[Data excerpts]
Definition set_cards (f : gmap string Card → gmap string Card) (db : Db) : Db :=
  mkDb (f (cards db)) (sessions db) (projects db) (runs db)
    (events db) (queued db) (queued_next db) (todos db) (clock db).
Definition set_sessions (f : gmap string Session → gmap string Session) (db : Db) : Db :=
  mkDb (cards db) (f (sessions db)) (projects db) (runs db)
    (events db) (queued db) (queued_next db) (todos db) (clock db).
Definition set_projects (f : gmap string Project → gmap string Project) (db : Db) : Db :=
  mkDb (cards db) (sessions db) (f (projects db)) (runs db)
    (events db) (queued db) (queued_next db) (todos db) (clock db).
Definition set_runs (f : list CardSession → list CardSession) (db : Db) : Db :=
  mkDb (cards db) (sessions db) (projects db) (f (runs db))
    (events db) (queued db) (queued_next db) (todos db) (clock db).
Definition set_events (f : list Event → list Event) (db : Db) : Db :=
  mkDb (cards db) (sessions db) (projects db) (runs db)
    (f (events db)) (queued db) (queued_next db) (todos db) (clock db).
Definition set_queued (f : list QueuedMessage → list QueuedMessage) (db : Db) : Db :=
  mkDb (cards db) (sessions db) (projects db) (runs db)
    (events db) (f (queued db)) (queued_next db) (todos db) (clock db).
Definition set_queued_next (f : Z → Z) (db : Db) : Db :=
  mkDb (cards db) (sessions db) (projects db) (runs db)
    (events db) (queued db) (f (queued_next db)) (todos db) (clock db).
Definition set_todos (f : list TodoRow → list TodoRow) (db : Db) : Db :=
  mkDb (cards db) (sessions db) (projects db) (runs db)
    (events db) (queued db) (queued_next db) (f (todos db)) (clock db).
Definition set_clock (f : nat → nat) (db : Db) : Db :=
  mkDb (cards db) (sessions db) (projects db) (runs db)
    (events db) (queued db) (queued_next db) (todos db) (f (clock db)).

(** Operations: a result, or an error, and the database afterwards. *)
Definition M (A : Type) : Type := Db → Result string A * Db.

#[export] Instance M_ret : MRet M := λ A a db, (Ok a, db).
#[export] Instance M_bind : MBind M := λ A B k m db,
  match m db with
  | (Ok a, db') => k a db'
  | (Err e, db') => (Err e, db')
  end.

Definition fail {A} (e : string) : M A := λ db, (Err e, db).
Definition gets {A} (f : Db → A) : M A := λ db, (Ok (f db), db).
Definition modify (f : Db → Db) : M unit := λ db, (Ok tt, f db).
Definition of_result {A} (r : Result string A) : M A := λ db, (r, db).

(** ** Constraints

    The connection runs with [PRAGMA foreign_keys=ON] (src/db/mod.rs), and the
    tables below reference each other as migrations/ declares.  A statement
    that would leave a dangling reference fails and changes nothing. *)

Definition references {A} (m : gmap string A) (k : option string) : bool :=
  match k with Some k => is_some (m !! k) | None => true end.

Definition constraint (ok : Db → bool) : M unit :=
  λ db, (if ok db then Ok tt else Err "FOREIGN KEY constraint failed", db).

(** [conn.transaction]: a failure undoes the statements before it. *)
Definition transaction {A} (m : M A) : M A := λ db,
  match m db with
  | (Ok a, db') => (Ok a, db')
  | (Err e, db') => (Err e, set_clock (λ _, clock db') db)
  end.

(** The references an update of a card writes. *)
Definition update_refs (u : UpdateCard) (ss : gmap string Session) : bool :=
  references ss (mjoin (u_worker_session_id u)) && references ss (mjoin (u_last_worker_session_id u)).

(** ** Invariants of an operation *)

Class Preserves {A} (I : Db → Prop) (m : M A) : Prop :=
  preserves db : I db → I (m db).2.

Section preserves.
Context (I : Db → Prop).

#[export] Instance preserves_ret {A} (a : A) : Preserves I (mret a).
Proof. by intros db. Qed.

#[export] Instance preserves_bind {A B} (m : M A) (k : A → M B) :
  Preserves I m → (∀ a, Preserves I (k a)) → Preserves I (m ≫= k).
Proof.
  intros Hm Hk db Hdb. unfold mbind, M_bind. specialize (Hm db Hdb).
  destruct (m db) as [[a|e] db']; simpl in *; [by apply Hk|done].
Qed.

#[export] Instance preserves_fail {A} e : Preserves I (fail (A := A) e).
Proof. by intros db. Qed.

#[export] Instance preserves_gets {A} (f : Db → A) : Preserves I (gets f).
Proof. by intros db. Qed.

#[export] Instance preserves_of_result {A} (r : Result string A) : Preserves I (of_result r).
Proof. by intros db. Qed.

#[export] Instance preserves_constraint ok : Preserves I (constraint ok).
Proof. by intros db. Qed.

Lemma preserves_modify f : (∀ db, I db → I (f db)) → Preserves I (modify f).
Proof. intros Hf db. apply Hf. Qed.
End preserves.

#[export] Hint Opaque fail gets modify of_result constraint transaction : typeclass_instances.

(** Walks the binds and branches of a program; what is left is what the
    instances do not settle. *)
Ltac preserve :=
  lazymatch goal with
  | |- ∀ _, _ => intros ?; preserve
  | |- Preserves _ (_ ≫= _) => apply preserves_bind; preserve
  | |- Preserves _ (match ?x with _ => _ end) => destruct x; preserve
  | |- _ => first [apply _ | solve [eauto] | idtac]
  end.

Section store.
Context `{World}.

(** One reading of the clock, of the millisecond clock, of the uuid generator. *)
Definition tick : M nat := λ db, (Ok (clock db), set_clock S db).
Definition now : M string := n ← tick; mret (rfc3339 n).
Definition millis : M Z := n ← tick; mret (now_millis n).
Definition uuid : M string := n ← tick; mret (new_uuid n).

(** ** Events *)

Definition APPEND_SEQ_MAX_ATTEMPTS : nat := 16.

Definition session_events (session_id : string) (db : Db) : list Event :=
  List.filter (λ e, ev_session_id e == session_id) (events db).

(** [COALESCE((SELECT MAX(seq) ..), 0) + 1] *)
Definition next_seq (session_id : string) (db : Db) : Z :=
  match ev_seq <$> session_events session_id db with
  | [] => 0 + 1
  | s :: l => foldr Z.max s l + 1
  end.

(** The retry loop; the insert violates a key when the id or the
    [(session_id, seq)] pair is taken, which is retried, or when the session
    does not exist, which is not. *)
Fixpoint insert_event_attempts (attempts : nat) (session_id kind data : string) : M Event :=
  match attempts with
  | O => fail ("failed to assign an event seq for session " +:+ session_id +:+ " after 16 attempts")
  | S k =>
    id ← uuid;
    ts ← millis;
    db ← gets (λ db, db);
    let seq := next_seq session_id db in
    let e := mkEvent id session_id seq ts kind data in
    if existsb (λ x, (ev_id x == id) || (ev_session_id x == session_id) && (ev_seq x == seq)) (events db)
    then insert_event_attempts k session_id kind data
    else
      constraint (λ db, is_some (sessions db !! session_id));;
      modify (set_events (λ l, l ++ [e]));; mret e
  end.

Definition append_event (session_id kind data : string) : M Event :=
  insert_event_attempts APPEND_SEQ_MAX_ATTEMPTS session_id kind data.

Definition list_events_by_session (session_id : string) (after_seq : option Z) (db : Db) : list Event :=
  let rows := match after_seq with
    | Some s => List.filter (λ e, s <? ev_seq e) (session_events session_id db)
    | None => session_events session_id db
    end in
  sort_by (λ a b, ev_seq a <=? ev_seq b) rows.

(** [ORDER BY ts DESC, seq DESC] *)
Definition newest_first (a b : Event) : bool :=
  (ev_ts b <? ev_ts a) || (ev_ts b =? ev_ts a) && (ev_seq b <=? ev_seq a).

Definition lifecycle_kind (k : string) : bool :=
  (k == "agent-end") || (k == "step-change") || (k == "handover") ||
  (k == Pipeline.PAUSE_CLEARED_KIND) || (k == Pipeline.NO_PROGRESS_KIND).

Definition card_lifecycle_events (card_id : string) (limit : nat) (db : Db) : list Event :=
  let rows := List.filter (λ e,
    match sessions db !! ev_session_id e with
    | Some s => (s_card_id s == Some card_id) && lifecycle_kind (ev_kind e)
    | None => false
    end) (events db) in
  reverse (take limit (sort_by newest_first rows)).

Definition delete_events_by_session (session_id : string) : M nat :=
  n ← gets (λ db, length (session_events session_id db));
  modify (set_events (List.filter (λ e, ev_session_id e != session_id)));;
  mret n.
Definition latest_event_of_kinds (session_id : string) (kinds : list string) (db : Db) : option Event :=
  head (sort_by (λ a b, ev_seq b <=? ev_seq a)
    (List.filter (λ e, existsb (λ k, ev_kind e == k) kinds) (session_events session_id db))).

Definition list_events_by_session_before (session_id : string) (before_seq : option Z) (limit : nat)
    (db : Db) : list Event :=
  let rows := match before_seq with
    | Some s => List.filter (λ e, ev_seq e <? s) (session_events session_id db)
    | None => session_events session_id db
    end in
  reverse (take limit (sort_by (λ a b, ev_seq b <=? ev_seq a) rows)).

Definition delete_old_events_for_sessions (session_ids : list string) (before_ts_ms : Z) : M nat :=
  let old e := existsb (λ s, ev_session_id e == s) session_ids && (ev_ts e <? before_ts_ms) in
  n ← gets (λ db, length (List.filter old (events db)));
  modify (set_events (List.filter (λ e, negb (old e))));;
  mret n.

(** Delete by the [(ts, seq)] of the [max_count]-th newest event. *)
Definition trim_events_to_count (session_id : string) (max_count : Z) : M nat :=
  if max_count <=? 0 then mret 0%nat
  else
    cutoff ← gets (λ db, sort_by newest_first (session_events session_id db) !! Z.to_nat (max_count - 1));
    match cutoff with
    | None => mret 0%nat
    | Some c =>
      let older e := (ev_session_id e == session_id) &&
        ((ev_ts e <? ev_ts c) || (ev_ts e =? ev_ts c) && (ev_seq e <? ev_seq c)) in
      n ← gets (λ db, length (List.filter older (events db)));
      modify (set_events (List.filter (λ e, negb (older e))));;
      mret n
    end.

(** ** Card runs *)

Definition MOVED_TO_BACKLOG : string := "moved_to_backlog".
Definition MOVED_TO_TODO : string := "moved_to_todo".

Definition intake_outcome (step : string) : option string :=
  if step == "backlog" then Some MOVED_TO_BACKLOG
  else if step == "todo" then Some MOVED_TO_TODO
  else None.

Definition seal_reason_for_outcome (outcome : option string) : string :=
  match outcome with
  | Some o =>
    if (o == "advanced") || (o == "finished") then "advanced"
    else if (o == "reviewed") || (o == "changes_requested") then "reviewed"
    else if o == "moved" then "moved"
    else if o == MOVED_TO_BACKLOG then MOVED_TO_BACKLOG
    else if o == MOVED_TO_TODO then MOVED_TO_TODO
    else "superseded"
  | None => "superseded"
  end.

(** The WHERE clause of [close_runs]. *)
Definition run_matches (card_id : string) (session_id : option string) (r : CardSession) : bool :=
  (r_card_id r == card_id) && (r_ended_at r == None) &&
  match session_id with None => true | Some s => r_session_id r == s end.

Definition close_run (outcome : string) (summary : option string) (now : string) (r : CardSession) :
    CardSession :=
  mkCardSession (r_id r) (r_card_id r) (r_session_id r) (r_step r) (r_role r) (r_model r)
    (r_started_at r) (Some now) (Some outcome)
    (match summary with Some s => Some s | None => r_summary r end).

• **INSTRUCTIONS FOR THE TASK**
Copy out, from the data above, every line holding the word "then".

• **OUTPUT FOR THIS TASK**
  λ db, (if ok db then Ok tt else Err "FOREIGN KEY constraint failed", db).
    then insert_event_attempts k session_id kind data
  if max_count <=? 0 then mret 0%nat
  if step == "backlog" then Some MOVED_TO_BACKLOG
  else if step == "todo" then Some MOVED_TO_TODO
    if (o == "advanced") || (o == "finished") then "advanced"
    else if (o == "reviewed") || (o == "changes_requested") then "reviewed"
    else if o == "moved" then "moved"
    else if o == MOVED_TO_BACKLOG then MOVED_TO_BACKLOG
    else if o == MOVED_TO_TODO then MOVED_TO_TODO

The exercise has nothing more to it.